[DIRECTIONS]: The data are to be restated in full, exactly as presented.

[DATASET RECORDS]:
(* ===== verification/AccessGrantSafety.v ===== *)
(** * Access grants: delivery and decision

    The node's cache ([cache_wf], what [Apply] does), the stream that carries the
    grants of the store to one node as a step relation ([net_step]) with its
    invariant, and what follows: a node admits only what the store has granted,
    decides as the store does once it has caught up, and can always catch up. *)
From S2P Require Import Prelude Proto Resource Allocation Capability CapabilityFacts Node Placement Execution Store Reconcile RunStore StoreFacts Admission AdmissionFacts Retention RetentionFacts Tunnel TunnelFacts Safety AccessGrant AccessGrantFacts.
Import retention.

(** ** The cache *)
(** Every entry is indexed under its own grant and nothing else. *)
Record cache_wf (c : AccessGrantCache) : Prop := {
  cw_token h g : c.(byToken) !! h = Some g ->
    h <> "" /\ g.(ng_GrantID) <> "" /\ TrimSpace g.(ng_GrantID) = g.(ng_GrantID) /\ c.(byGrant) !! g.(ng_GrantID) = Some h;
  cw_grant id h : c.(byGrant) !! id = Some h -> exists g, c.(byToken) !! h = Some g /\ g.(ng_GrantID) = id }.

Lemma cw_unique c h h' g g' :
  cache_wf c -> c.(byToken) !! h = Some g -> c.(byToken) !! h' = Some g' -> g.(ng_GrantID) = g'.(ng_GrantID) -> h = h'.
Proof.
  intros W Hg Hg' E. destruct (cw_token _ W _ _ Hg) as (_ & _ & _ & H1). destruct (cw_token _ W _ _ Hg') as (_ & _ & _ & H2).
  rewrite E in H1. congruence.
Qed.
Lemma wf_new : cache_wf NewAccessGrantCache.
Proof. split; intros ? ?; simpl; by rewrite lookup_empty. Qed.

Lemma drop_expired_spec now c h g :
  cache_wf c -> c.(byToken) !! h = Some g ->
  let c' := drop_expired now c (h, g) in
  cache_wf c' /\ c'.(changed) = c.(changed) /\
  c'.(byToken) = if grant_alive now g then c.(byToken) else delete h c.(byToken).
Proof.
  intros W Hg. unfold drop_expired. destruct (grant_alive now g) eqn:Ea; [done|]. cbv zeta. simpl.
  split; [|done]. destruct (cw_token _ W _ _ Hg) as (Hh0 & Hne & Ht & Hb). rewrite Ht.
  rewrite (proj2 (String.eqb_neq _ _) Hne), bool_decide_true by done. simpl. split; simpl.
  - intros h' g' [Hh Hg']%lookup_delete_Some. destruct (cw_token _ W _ _ Hg') as (Hh0' & Hne' & Ht' & Hb').
    do 3 (split; [done|]). rewrite lookup_delete_ne; [done|]. intros E. by destruct Hh; eapply cw_unique.
  - intros id h' [Hi Hb']%lookup_delete_Some. destruct (cw_grant _ W _ _ Hb') as (g' & Hg' & <-).
    exists g'. split; [|done]. rewrite lookup_delete_ne; [done|]. intros <-. congruence.
Qed.
Lemma drop_all_spec now l c :
  cache_wf c -> NoDup l.*1 -> (forall h g, (h, g) ∈ l -> c.(byToken) !! h = Some g) ->
  let c' := fold_left (drop_expired now) l c in
  cache_wf c' /\ c'.(changed) = c.(changed) /\
  forall h, c'.(byToken) !! h =
    match c.(byToken) !! h with
    | Some g => if bool_decide ((h, g) ∈ l) && negb (grant_alive now g) then None else Some g
    | None => None
    end.
Proof.
  revert c. induction l as [|[h0 g0] l IH]; intros c W Hnd Hl; cbn zeta.
  { split; [done|]. split; [done|]. intros h. simpl. by destruct (c.(byToken) !! h). }
  simpl in Hnd. apply NoDup_cons in Hnd as [Hn Hnd].
  destruct (drop_expired_spec now c h0 g0 W) as (W' & Ec & Eb); [apply Hl; left|].
  assert (Hni : forall g, (h0, g) ∉ l) by (intros g Hin; apply Hn; by apply (list_elem_of_fmap_2 fst _ (h0, g))).
  change (fold_left (drop_expired now) ((h0, g0) :: l) c)
    with (fold_left (drop_expired now) l (drop_expired now c (h0, g0))).
  destruct (IH (drop_expired now c (h0, g0)) W' Hnd) as (W2 & Ec2 & Eb2).
  { intros h g Hin. rewrite Eb. assert (Hh : c.(byToken) !! h = Some g) by (apply Hl; by right).
    destruct (grant_alive now g0); [done|]. rewrite lookup_delete_ne; [done|]. intros <-. by apply (Hni g). }
  split; [done|]. split; [by rewrite Ec2|]. intros h. rewrite Eb2, Eb.
  destruct (decide (h = h0)) as [-> |Hh].
  - rewrite (Hl h0 g0) by left. rewrite (bool_decide_true ((h0, g0) ∈ (h0, g0) :: l)) by left. simpl.
    destruct (grant_alive now g0) eqn:Ea; simpl.
    + rewrite (Hl h0 g0) by left. by rewrite Ea, andb_false_r.
    + by rewrite lookup_delete_eq.
  - assert (Ebd : (if grant_alive now g0 then c.(byToken) else delete h0 c.(byToken)) !! h = c.(byToken) !! h)
      by (destruct (grant_alive now g0); [done|by rewrite lookup_delete_ne]).
    rewrite Ebd. destruct (c.(byToken) !! h) as [g|]; [|done].
    rewrite (bool_decide_ext ((h, g) ∈ (h0, g0) :: l) ((h, g) ∈ l)); [done|].
    rewrite elem_of_cons. naive_solver.
Qed.
Lemma forget_expired_spec now c :
  cache_wf c ->
  let c' := forget_expired now c in
  cache_wf c' /\ c'.(changed) = c.(changed) /\
  forall h, c'.(byToken) !! h =
    match c.(byToken) !! h with Some g => if grant_alive now g then Some g else None | None => None end.
Proof.
  intros W. destruct (drop_all_spec now (map_to_list c.(byToken)) c W) as (W' & Ec & Eb).
  - apply NoDup_fst_map_to_list.
  - intros h g. by rewrite elem_of_map_to_list.
  - split; [done|]. split; [done|]. intros h. unfold forget_expired. rewrite Eb.
    destruct (c.(byToken) !! h) as [g|] eqn:Hg; [|done].
    rewrite bool_decide_true by by apply elem_of_map_to_list. by destruct (grant_alive now g).
Qed.

Section cache.
Context `{GoRuntime}.
Definition norm_hash (h : string) : string := ToLower (TrimSpace h).
(** A grant as a message should carry it. *)
Definition well_formed (g : NodeGrant) : Prop :=
  TrimSpace g.(ng_GrantID) = g.(ng_GrantID) /\ g.(ng_GrantID) <> "" /\
  TrimSpace g.(ng_AllocationID) <> "" /\ 0 < g.(ng_Revision) /\
  norm_hash g.(ng_ValidationTokenHash) = g.(ng_ValidationTokenHash) /\ g.(ng_ValidationTokenHash) <> "".
(** Its identifier and its token name the same entry, if any. *)
Definition agrees_with (c : AccessGrantCache) (g : NodeGrant) : Prop :=
  (forall g', c.(byToken) !! g.(ng_ValidationTokenHash) = Some g' -> g'.(ng_GrantID) = g.(ng_GrantID)) /\
  (forall h, c.(byGrant) !! g.(ng_GrantID) = Some h -> h = g.(ng_ValidationTokenHash)).
Definition newer (c : AccessGrantCache) (g : NodeGrant) : bool :=
  match c.(byToken) !! g.(ng_ValidationTokenHash) with
  | Some p => p.(ng_Revision) <? g.(ng_Revision)
  | None => true
  end.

[SOLUTION TO THE EXERCISE]:
(* ===== verification/AccessGrantSafety.v ===== *)
(** * Access grants: delivery and decision

    The node's cache ([cache_wf], what [Apply] does), the stream that carries the
    grants of the store to one node as a step relation ([net_step]) with its
    invariant, and what follows: a node admits only what the store has granted,
    decides as the store does once it has caught up, and can always catch up. *)
From S2P Require Import Prelude Proto Resource Allocation Capability CapabilityFacts Node Placement Execution Store Reconcile RunStore StoreFacts Admission AdmissionFacts Retention RetentionFacts Tunnel TunnelFacts Safety AccessGrant AccessGrantFacts.
Import retention.

(** ** The cache *)
(** Every entry is indexed under its own grant and nothing else. *)
Record cache_wf (c : AccessGrantCache) : Prop := {
  cw_token h g : c.(byToken) !! h = Some g ->
    h <> "" /\ g.(ng_GrantID) <> "" /\ TrimSpace g.(ng_GrantID) = g.(ng_GrantID) /\ c.(byGrant) !! g.(ng_GrantID) = Some h;
  cw_grant id h : c.(byGrant) !! id = Some h -> exists g, c.(byToken) !! h = Some g /\ g.(ng_GrantID) = id }.

Lemma cw_unique c h h' g g' :
  cache_wf c -> c.(byToken) !! h = Some g -> c.(byToken) !! h' = Some g' -> g.(ng_GrantID) = g'.(ng_GrantID) -> h = h'.
Proof.
  intros W Hg Hg' E. destruct (cw_token _ W _ _ Hg) as (_ & _ & _ & H1). destruct (cw_token _ W _ _ Hg') as (_ & _ & _ & H2).
  rewrite E in H1. congruence.
Qed.
Lemma wf_new : cache_wf NewAccessGrantCache.
Proof. split; intros ? ?; simpl; by rewrite lookup_empty. Qed.

Lemma drop_expired_spec now c h g :
  cache_wf c -> c.(byToken) !! h = Some g ->
  let c' := drop_expired now c (h, g) in
  cache_wf c' /\ c'.(changed) = c.(changed) /\
  c'.(byToken) = if grant_alive now g then c.(byToken) else delete h c.(byToken).
Proof.
  intros W Hg. unfold drop_expired. destruct (grant_alive now g) eqn:Ea; [done|]. cbv zeta. simpl.
  split; [|done]. destruct (cw_token _ W _ _ Hg) as (Hh0 & Hne & Ht & Hb). rewrite Ht.
  rewrite (proj2 (String.eqb_neq _ _) Hne), bool_decide_true by done. simpl. split; simpl.
  - intros h' g' [Hh Hg']%lookup_delete_Some. destruct (cw_token _ W _ _ Hg') as (Hh0' & Hne' & Ht' & Hb').
    do 3 (split; [done|]). rewrite lookup_delete_ne; [done|]. intros E. by destruct Hh; eapply cw_unique.
  - intros id h' [Hi Hb']%lookup_delete_Some. destruct (cw_grant _ W _ _ Hb') as (g' & Hg' & <-).
    exists g'. split; [|done]. rewrite lookup_delete_ne; [done|]. intros <-. congruence.
Qed.
Lemma drop_all_spec now l c :
  cache_wf c -> NoDup l.*1 -> (forall h g, (h, g) ∈ l -> c.(byToken) !! h = Some g) ->
  let c' := fold_left (drop_expired now) l c in
  cache_wf c' /\ c'.(changed) = c.(changed) /\
  forall h, c'.(byToken) !! h =
    match c.(byToken) !! h with
    | Some g => if bool_decide ((h, g) ∈ l) && negb (grant_alive now g) then None else Some g
    | None => None
    end.
Proof.
  revert c. induction l as [|[h0 g0] l IH]; intros c W Hnd Hl; cbn zeta.
  { split; [done|]. split; [done|]. intros h. simpl. by destruct (c.(byToken) !! h). }
  simpl in Hnd. apply NoDup_cons in Hnd as [Hn Hnd].
  destruct (drop_expired_spec now c h0 g0 W) as (W' & Ec & Eb); [apply Hl; left|].
  assert (Hni : forall g, (h0, g) ∉ l) by (intros g Hin; apply Hn; by apply (list_elem_of_fmap_2 fst _ (h0, g))).
  change (fold_left (drop_expired now) ((h0, g0) :: l) c)
    with (fold_left (drop_expired now) l (drop_expired now c (h0, g0))).
  destruct (IH (drop_expired now c (h0, g0)) W' Hnd) as (W2 & Ec2 & Eb2).
  { intros h g Hin. rewrite Eb. assert (Hh : c.(byToken) !! h = Some g) by (apply Hl; by right).
    destruct (grant_alive now g0); [done|]. rewrite lookup_delete_ne; [done|]. intros <-. by apply (Hni g). }
  split; [done|]. split; [by rewrite Ec2|]. intros h. rewrite Eb2, Eb.
  destruct (decide (h = h0)) as [-> |Hh].
  - rewrite (Hl h0 g0) by left. rewrite (bool_decide_true ((h0, g0) ∈ (h0, g0) :: l)) by left. simpl.
    destruct (grant_alive now g0) eqn:Ea; simpl.
    + rewrite (Hl h0 g0) by left. by rewrite Ea, andb_false_r.
    + by rewrite lookup_delete_eq.
  - assert (Ebd : (if grant_alive now g0 then c.(byToken) else delete h0 c.(byToken)) !! h = c.(byToken) !! h)
      by (destruct (grant_alive now g0); [done|by rewrite lookup_delete_ne]).
    rewrite Ebd. destruct (c.(byToken) !! h) as [g|]; [|done].
    rewrite (bool_decide_ext ((h, g) ∈ (h0, g0) :: l) ((h, g) ∈ l)); [done|].
    rewrite elem_of_cons. naive_solver.
Qed.
Lemma forget_expired_spec now c :
  cache_wf c ->
  let c' := forget_expired now c in
  cache_wf c' /\ c'.(changed) = c.(changed) /\
  forall h, c'.(byToken) !! h =
    match c.(byToken) !! h with Some g => if grant_alive now g then Some g else None | None => None end.
Proof.
  intros W. destruct (drop_all_spec now (map_to_list c.(byToken)) c W) as (W' & Ec & Eb).
  - apply NoDup_fst_map_to_list.
  - intros h g. by rewrite elem_of_map_to_list.
  - split; [done|]. split; [done|]. intros h. unfold forget_expired. rewrite Eb.
    destruct (c.(byToken) !! h) as [g|] eqn:Hg; [|done].
    rewrite bool_decide_true by by apply elem_of_map_to_list. by destruct (grant_alive now g).
Qed.

Section cache.
Context `{GoRuntime}.
Definition norm_hash (h : string) : string := ToLower (TrimSpace h).
(** A grant as a message should carry it. *)
Definition well_formed (g : NodeGrant) : Prop :=
  TrimSpace g.(ng_GrantID) = g.(ng_GrantID) /\ g.(ng_GrantID) <> "" /\
  TrimSpace g.(ng_AllocationID) <> "" /\ 0 < g.(ng_Revision) /\
  norm_hash g.(ng_ValidationTokenHash) = g.(ng_ValidationTokenHash) /\ g.(ng_ValidationTokenHash) <> "".
(** Its identifier and its token name the same entry, if any. *)
Definition agrees_with (c : AccessGrantCache) (g : NodeGrant) : Prop :=
  (forall g', c.(byToken) !! g.(ng_ValidationTokenHash) = Some g' -> g'.(ng_GrantID) = g.(ng_GrantID)) /\
  (forall h, c.(byGrant) !! g.(ng_GrantID) = Some h -> h = g.(ng_ValidationTokenHash)).
Definition newer (c : AccessGrantCache) (g : NodeGrant) : bool :=
  match c.(byToken) !! g.(ng_ValidationTokenHash) with
  | Some p => p.(ng_Revision) <? g.(ng_Revision)
  | None => true
  end.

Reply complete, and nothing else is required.